Mais les épreuves ne venaient jamais seules. La séparation maritale fut comme une porte ouverte à d'autres combats. Des luttes intérieures, des doutes qui rongeaient sa foi, des questions sans réponse qui tourmentaient son esprit. Les combats se multiplièrent dans sa famille, des tensions latentes qui refirent surface, des défis au sein de son entourage, des déceptions qui venaient ternir le tableau. Même son parcours spirituel fut mis à l'épreuve. Les moments de doute étaient si profonds qu'il se demandait si Dieu l'avait vraiment abandonné cette fois-ci. Le poids de ces multiples épreuves menaçait de l'écraser.
Pourtant, au milieu de cette tempête, une certitude demeurait, inébranlable. Malgré les ténèbres, malgré la douleur, malgré le sentiment d'être seul face à l'adversité, Guelord savait, au plus profond de son être, que Dieu ne l'avait jamais abandonné. Chaque chute avait été suivie d'un relèvement, chaque larme avait été essuyée par une main invisible, chaque souffle de désespoir avait été remplacé par un murmure d'espérance.
Il se souvenait de sa naissance, de la menace qui pesait sur sa mère, et de sa venue au monde comme d'une réponse divine. Il se souvenait de la chute de l'arbre, de ces vingt minutes où la mort avait semblé l'emporter, et de ce retour inexpliqué à la vie. Il se souvenait de la maladie étrange, de la perte de mémoire, et de cette guérison miraculeuse qui avait restauré son corps et son esprit. Il se souvenait de son diplôme, de ce 62 % arraché au milieu des difficultés, comme d'un signe tangible de la présence divine. Même dans la douleur de la séparation, il savait que cette épreuve, aussi amère fût-elle, faisait partie d'un plan plus grand, d'une leçon nécessaire.
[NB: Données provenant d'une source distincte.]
Definition tab_cmp (op : SqlRDBOp) (a b : Cell) : bool :=
  match a, b with
  | CNull, _ | _, CNull => false
  | CInt x, CInt y =>
      match op with
      | SQL_OP_EQ | SQL_OP_other _ => bool_decide (a = b)
      | SQL_OP_NE => negb (x =? y)
      | SQL_OP_LT => x <? y
      | SQL_OP_LE => x <=? y
      | SQL_OP_GT => y <? x
      | SQL_OP_GE => y <=? x
      end
  | _, _ =>
      match op with
      | SQL_OP_EQ => bool_decide (a = b)
      | SQL_OP_NE => negb (bool_decide (a = b))
      | _ => false
      end
  end.

Definition tab_set_db (b : Db) (d : Tab) : Tab := MkTab b (tab_cursors d) (tab_changed d) (tab_conns d).
Definition tab_set_cursor (p : ptr) (cu : Cursor) (d : Tab) : Tab :=
  MkTab (tab_db d) (<[p := cu]> (tab_cursors d)) (tab_changed d) (tab_conns d).

(** Using a statement that is not prepared is undefined. *)
Definition tab_at {A} (p : ptr) (k : Cursor → Tab → A * Tab) : M Tab A := λ d,
  match tab_cursors d !! p with
  | Some cu => Some (k cu d)
  | None => None
  end.

Definition tab_prepare (sql : string) : M Tab (SqlRDBResult * ptr) := λ d,
  match sql_read sql with
  | None => Some ((SQL_RDB_ERR_DRIVER, NULL), d)
  | Some _ =>
      let p := fresh ({[NULL]} ∪ dom (tab_cursors d)) in
      Some ((SQL_RDB_OK, p), tab_set_cursor p (MkCursor sql ∅ None) d)
  end.

Definition tab_bind (p : ptr) (i : Z) (c : Cell) : M Tab SqlRDBResult :=
  tab_at p (λ cu d, (SQL_RDB_OK,
    tab_set_cursor p (MkCursor (cu_sql cu) (<[i := c]> (cu_args cu)) (cu_rows cu)) d)).

(** Run the statement: no statement fails once its table is there. *)
Definition tab_run (p : ptr) (cu : Cursor) (d : Tab) : (SqlRDBResult * option bool) * Tab :=
  match sql_read (cu_sql cu) with
  | None => ((SQL_RDB_ERR_DRIVER, None), d)
  | Some q =>
      match db_tables (tab_db d) !! sql_table q with
      | None => ((SQL_RDB_ERR_DRIVER, None), d)
      | Some t =>
          let e := sql_effect tab_cmp q (args_of cu) (t_rows t) in
          let d := tab_set_cursor p (MkCursor (cu_sql cu) (cu_args cu) (Some (ef_result e))) d in
          ((SQL_RDB_OK, Some (negb (bool_decide (ef_result e = [])))),
           if sql_writes q then
             MkTab (MkDb (<[sql_table q := MkTable (t_kinds t) (t_key t) (ef_rows e)]> (db_tables (tab_db d)))
                         (db_frames (tab_db d)) (db_doomed (tab_db d)))
                   (tab_cursors d) (Z.of_nat (ef_changed e)) (tab_conns d)
           else d)
      end
  end.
Son histoire, il le comprenait désormais, n'était pas seulement un récit de souffrance, mais un témoignage vibrant de la grâce de Dieu. Les épreuves, aussi nombreuses et accablantes soient-elles, n'étaient pas une fin en soi, mais des étapes sur un chemin de transformation. La main de Dieu avait le pouvoir de prendre une vie marquée par les combats, une vie qui aurait pu sombrer dans le désespoir, et de la façonner en une existence remplie d'espérance, de force et, finalement, de victoire. Le sommeil étrange, la maladie, la séparation, tous ces événements étaient des chapitres sombres, mais ils n'étaient que des préludes à la lumière éclatante de la victoire finale.